Eu estava tão desgostosa que sentir aquilo pela primeira vez me causara repulsa ao invés de desejo.
O rei desceu seus lábios pelos meu pescoço e colo, depositou alguns beijos ali e tateou até os botões do meu vestido afim de me despir. Eu queria terminar logo com aquilo, então me virei para deixa-lo retirar a peça escarlate que me vestia naquele dia.
Aquele era o meu aniversário. Uma data que deveria ser memorável estava se tornando o pior dia da minha vida. Sentir o desejo cruel do rei impiedoso estava me consumindo por dentro, porque por mais que eu o tentasse até aquele momento, eu não o queria.
Não consegui conter as lágrimas que brotaram infelizes em meus olhos. Estava sentindo-o conseguir me despir aos poucos, e meu corpo começara a tremer violentamente, confuso, medroso, sem controle. Thranduil me virou para si para ver o que estava acontecendo e se deparou com uma Melrise debulhada em lágrimas de desespero.
— O que foi? – ele sussurrou, seu peito arfando e sua pele quente. Sua pupila dilatada, sua boca vermelha e úmida que momentos antes me beijava com fulgor.
— Eu não consigo. – Esclareci, recolocando as mangas do vestido que estavam abaixadas a esta altura. – Me perdoe.
Ele ficou ali por alguns segundos me assistindo chorar, confuso.
— Se você não colaborar, Melrise, será pior. – Comunicou, tocando em minhas mãos trêmulas.
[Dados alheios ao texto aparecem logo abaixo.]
Lemma C1_last_of_equal_maximal_wins_witness :
  (exists d,
     outcome (folder_report.scan_folder dir_tie "d") = Ok d
     /\ folder_report.d_largest_file d = Some (e_path (file_b (Some 20)))
     /\ folder_report.d_largest_size d = 20)
  /\ (exists d,
        outcome (filter_by_extension.scan_folder_filtered dir_tie "d"
                   (Some ["txt"]) None) = Ok d
        /\ filter_by_extension.largest_file d
           = Some (e_path (file_b (Some 20)))
        /\ filter_by_extension.largest_size d = 20).
Proof.
  destruct (C1_last_of_equal_maximal_wins dir_tie "d"
              [file_a (Some 20)] (file_b (Some 20)) [file_c (Some 5); dir_sub]
              eq_refl eq_refl) as [Hrep Hfil].
  split.
  - apply Hrep; reflexivity.
  - apply (Hfil (Some ["txt"]) None); reflexivity.
Defined.

(** [folder_scanner.scan_folder] compares with "greater than": of [a.txt]
    and [b.TXT], both of the maximal size 20 and visited in this order, it
    reports [a.txt], the one visited first. *)
Lemma C1_scanner_keeps_first :
  exists d,
    outcome (folder_scanner.scan_folder dir_tie "/d") = Ok d
    /\ folder_scanner.largest_file_name d = Some "a.txt"
    /\ folder_scanner.largest_file_name d <> Some "b.TXT"
    /\ folder_scanner.largest_file_size d = 20.
Proof.
  eexists. split; [reflexivity|]. cbn.
  repeat split; [discriminate].
Qed.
— Pode me trancafiar pelo resto de meus dias, majestade. Pode me jogar nas masmorras. Pode me matar. Mas eu não quero me deitar com o senhor em troca de minha liberdade. – Falei rouca, lutando contra os soluços que apareceram de repente. – Confesso que adorava o provocar, e se não fossem nestes termos... – engoli um pouco de ar e suspirei tentando me controlar. – Eu não consigo, me perdoe. Se prosseguir, será contra a minha vontade.
Foi tudo o que saiu de minha boca antes de recomeçar a chorar desesperadamente. O rei arregalou os olhos com a minha atitude, assustado.
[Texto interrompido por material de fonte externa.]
Definition flush (OS : t) : t :=
  {| str := str OS ++ OutBuf OS; OutBuf := [] |}.

(** Everything written so far, whether handed on or still buffered. *)
Definition contents (OS : t) : bytes := str OS ++ OutBuf OS.

End raw_ostream.

(** ** Writer helpers (WriterUtils.h) *)

(** Modelled from the spec: [writeUleb128] is defined in WriterUtils.cpp,
    which is not at hand; sizes, counts and indices are written as unsigned
    variable-length integers (base 128, high bit for continuation). *)
Definition writeUleb128 {policy : BufferPolicy} (OS : raw_ostream.t) (Number : Z) : raw_ostream.t :=
  raw_ostream.write (encodeULEB128 Number) OS.

(** Modelled from the spec: [writeStr] is defined in WriterUtils.cpp, which
    is not at hand; a name is written as a length-prefixed string,
    [[name_len: varint][name bytes]]. *)
Definition writeStr {policy : BufferPolicy} (OS : raw_ostream.t) (String : string) : raw_ostream.t :=
  let OS := writeUleb128 OS (size (list_byte_of_string String)) in
  raw_ostream.write (list_byte_of_string String) OS.

(** [std::string::empty()] *)
Definition empty (s : string) : bool := String.eqb s "".

(** ** class OutputSection *)

Module OutputSection.

Record t := mk {
  Header : bytes;
  Type_ : Z;        (* uint32_t Type *)
  Name : string;
  Offset : Z        (* size_t Offset = 0 *)
}.

Definition new (Type_ : Z) (Name : string) : t :=
  {| Header := []; Type_ := Type_; Name := Name; Offset := 0 |}.

(** [log(...); Offset = NewOffset;] *)
Definition setOffset (NewOffset : Z) (s : t) : t :=
  {| Header := Header s; Type_ := Type_ s; Name := Name s; Offset := NewOffset |}.

(** Modelled from the spec: [createHeader] is only declared in the header;
    its body is in OutputSections.cpp, which is not at hand.  The header
    codec produces one tag byte followed by the body length as an unsigned
    variable-length integer, and stores the result in the section. *)
Definition createHeader (BodySize : Z) (s : t) : t :=
  {| Header := byte.of_Z (Type_ s) :: encodeULEB128 BodySize;
     Type_ := Type_ s; Name := Name s; Offset := Offset s |}.

(** The defaults of the two relocation methods. *)
Definition numRelocations (s : t) : Z := 0.
Definition writeRelocations (OS : raw_ostream.t) (s : t) : raw_ostream.t := OS.

End OutputSection.

(** Reading a header back: the tag byte, then the body length. *)
Definition decodeHeader (Header : bytes) : option (Z * Z) :=
  match Header with
  | [] => None
  | tag :: rest =>
      match decodeULEB128 rest with
      | Some (BodySize, []) => Some (byte.unsigned tag, BodySize)
      | _ => None
      end
  end.

(** ** class SyntheticSection *)

Module SyntheticSection.

Record t := mk {
  base : OutputSection.t;
  Body : bytes;
  BodyOutputStream : bytes   (* buffer of the stream built over [Body] *)
}.

(** [getStream()]: the stream and the string behind it. *)
Definition getStream (s : t) : raw_ostream.t :=
  {| raw_ostream.str := Body s; raw_ostream.OutBuf := BodyOutputStream s |}.

Definition setStream (OS : raw_ostream.t) (s : t) : t :=
  {| base := base s; Body := raw_ostream.str OS;
     BodyOutputStream := raw_ostream.OutBuf OS |}.

Definition setBase (b : OutputSection.t) (s : t) : t :=
  {| base := b; Body := Body s; BodyOutputStream := BodyOutputStream s |}.

Definition new {policy : BufferPolicy} (Type_ : Z) (Name : string) : t :=
  let s := {| base := OutputSection.new Type_ Name; Body := [];
              BodyOutputStream := [] |} in
  if negb (empty Name)
  then setStream (writeStr (getStream s) Name) s
  else s.

(** [writeTo] is not [const]: it returns the section along with the
    buffer. *)
Definition writeTo (Buf : bytes) (s : t) : result (t * bytes) :=
  let Offset := OutputSection.Offset (base s) in
  let Header := OutputSection.Header (base s) in
  _ ← assert (negb (Offset =? 0));
  Buf ← memcpy Buf Offset Header;
  Buf ← memcpy Buf (Offset + size Header) (Body s);
  mret (s, Buf).

Definition getSize (s : t) : result Z :=
  Ok (wrap64 (size (OutputSection.Header (base s)) + size (Body s))).

(** [virtual void writeBody() {}] *)
Definition writeBody (s : t) : t := s.

(** [writeBody] is virtual: the override in force is an argument. *)
Definition finalizeContents (writeBody : t -> t) (s : t) : t :=
  let s := writeBody s in
  let s := setStream (raw_ostream.flush (getStream s)) s in
  setBase (OutputSection.createHeader (size (Body s)) (base s)) s.

End SyntheticSection.

(** ** Input fragments (InputChunks.h) *)

(** Modelled from the spec: the relocation record type is not declared in
    this header.  A record is, logically, the offset to patch, the kind of
    patch, and the symbol or index it refers to. *)
Record WasmRelocation := mkWasmRelocation {
  reloc_Offset : Z;
  reloc_Type : Z;
  reloc_Index : Z
}.

(** The byte layout of one relocation record is fixed by the container
    format and is not decided in this header. *)
Class RelocFormat := encodeReloc : WasmRelocation -> bytes.

Module InputChunk.

(** Modelled from the spec: InputChunks.h is not at hand.  A resolved
    function or input-section fragment exposes its encoded bytes, their
    number, and its relocation records with offsets local to the fragment. *)
Record t := mk {
  data : bytes;
  Relocations : list WasmRelocation
}.

(** Modelled from the spec: InputChunks.h is not at hand; the byte size of
    the fragment. *)
Definition getSize (c : t) : Z := size (data c).

(** Modelled from the spec: InputChunks.h is not at hand; the fragment's
    own relocation count. *)
Definition getNumRelocations (c : t) : Z := Z.of_nat (length (Relocations c)).

End InputChunk.

Module OutputSegment.

(** Modelled from the spec: the output segment class is only forward
    declared.  A segment contributes its own encoded header followed by its
    raw bytes, and forwards relocation records like the other fragments. *)
Record t := mk {
  Header : bytes;
  data : bytes;
  Relocations : list WasmRelocation
}.

Definition contribution (s : t) : bytes := Header s ++ data s.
Sentei-me na cama e ele sentou-se ao meu lado. Esperou o ataque novamente se acalmar e só então falou.
— Não posso possui-la sem a sua aprovação, mesmo que tenha jurado perante o pacto de sangue comum acordo do ato sexual. – Comunicou, assistindo minhas lágrimas molharem o belíssimo busto cheios de rubis. – Estupros são coisas abomináveis para nós, elfos. São atos imperdoáveis. Morremos de desgosto se tal coisa acontecer conosco, e não gostamos de fazê-lo com ninguém.
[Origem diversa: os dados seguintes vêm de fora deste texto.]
(** X4.  An initializer called with the node itself as predecessor
    succeeds and closes a loop: the node becomes its own predecessor and
    successor, its result keeps the dimensionality and shape pointer it
    had, and its gradient tensor gets dimensionality 2 and that shape
    pointer; no other struct and no memory changes. *)
Theorem initializer_on_itself a (layer : ptr) st o :
  objs st !! layer = Some o →
  is_activation a o →
  ∃ st' b',
    initializer a layer layer st = Some (layer, st') ∧
    load_base layer st' = Some b' ∧
    input_layer b' = layer ∧ output_layer b' = layer ∧
    dim (result b') = dim (result (base_of o)) ∧
    shape (result b') = shape (result (base_of o)) ∧
    dim (deltas b') = 2%Z ∧
    shape (deltas b') = shape (result (base_of o)) ∧
    configured_dtype o = Some (dtype (result b')) ∧
    forward b' = forward_fn a ∧ backward b' = backward_fn a ∧
    (∀ q, q ≠ layer → objs st' !! q = objs st !! q) ∧
    mem st' = mem st.
Proof.
  intros Hl Ha. destruct st as [M m]; cbn [objs mem] in *.
  destruct a, o as [b|l|l]; try done; cbn [initializer].
  - pose proof (ailayer_leaky_relu_cell layer M m l) as Hrun.
    rewrite (insert_id M layer) in Hrun by done. rewrite Hrun.
    eexists _, _. split; [reflexivity|].
    rewrite load_base_here. split; [reflexivity|]. cbn.
    repeat split; try done. intros q Hq. by rewrite lookup_insert_ne.
  - pose proof (ailayer_sigmoid_cell layer M m l) as Hrun.
    rewrite (insert_id M layer) in Hrun by done. rewrite Hrun.
    eexists _, _. split; [reflexivity|].
    rewrite load_base_here. split; [reflexivity|]. cbn.
    repeat split; try done. intros q Hq. by rewrite lookup_insert_ne.
Qed.

End InitializerFacts.
(** *** A concrete transmitter

    One target on a 32-bit-[long] platform; every send succeeds, a round
    takes 5 ms, nobody stops the loop. *)
Definition example_target : ICMPPingTarget.t :=
  ICMPPingTarget.mk 7 "192.0.2.1"%string (ICMPSocket.mk 3 64).

Definition example_env : Environment :=
  mkEnvironment LLP64 1000 (fun _ => 5)
    (fun _ _ size _ _ => repeat 0 (Z.to_nat size))
    (fun _ _ buffer _ => Z.of_nat (length buffer))
    (fun _ => false).

Definition example_transmitter : ICMPPingTransmitter.t :=
  ICMPPingTransmitter.addTarget example_target ICMPPingTransmitter.new.

Definition example_world : World := initial_World example_transmitter V4.

(** The world in which the sequence counter holds its largest value. *)
Definition world_at_maximum : World :=
  set_sequenceId UINT16_MAX example_world.

(** *** The timer against the clock

    A timed trace gives every event the time, in milliseconds, at which it
    happens.  [QElapsedTimer::restart()] remembers the time of the call and
    [QElapsedTimer::elapsed()] reports the time that has passed since:
    [timer_agrees started tt] says that every value an [elapsed()] of the
    timed trace [tt] reports is this one, [started] being the time of the
    last [restart()] before the trace, if there was one. *)
Fixpoint timer_agrees (started : option Z) (tt : list (event * Z)) : bool :=
  match tt with
  | [] => true
  | (EvRestart, now) :: r => timer_agrees (Some now) r
  | (EvElapsed ms, now) :: r =>
      match started with
      | Some s => (ms =? now - s) && timer_agrees started r
      | None => false
      end
  | _ :: r => timer_agrees started r
  end.

(** Time does not run backwards: no time of the list is before an earlier
    one. *)
Fixpoint nondecreasing (times : list Z) : bool :=
  match times with
  | [] => true
  | a :: r => forallb (fun b => a <=? b) r && nondecreasing r
  end.

Definition is_timer_event (e : event) : bool :=
  match e with
  | EvRestart | EvElapsed _ => true
  | _ => false
  end.

Definition is_send (e : event) : bool :=
  match e with
  | EvSendTo _ _ _ => true
  | _ => false
  end.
O encarei surpresa com aquela declaração. Era honrável, pelo menos.
— Pode me matar. Eu estou pronta. – Assegurei, conformada com o meu fim.
— Matá-la? Eu nunca pretendi isso. – Sua voz saíra um pouco terna, quase reconfortante. – És uma belíssima mulher. E não digo que não a mataria por causa de sua beleza, mas sim porque sei que não fez nada de errado.
Meu coração palpitou feliz com aquela declaração. Finalmente ele via que eu estava certa. Sorri para o rei um pouco mais alegre.
— Eu lhe darei a sua liberdade. – Concluiu com um olhar pesaroso. – Não se preocupe, não precisa se deitar comigo.
O elfo se levantou e foi de encontro com o baú que trouxera com o punhal. Rumou para a porta, olhou para trás e me encarou.
— Em pouco tempo alguém virá procurá-la. Então partirá.
E sumiu mais uma vez do meu campo de visão, me deixando completamente surpresa.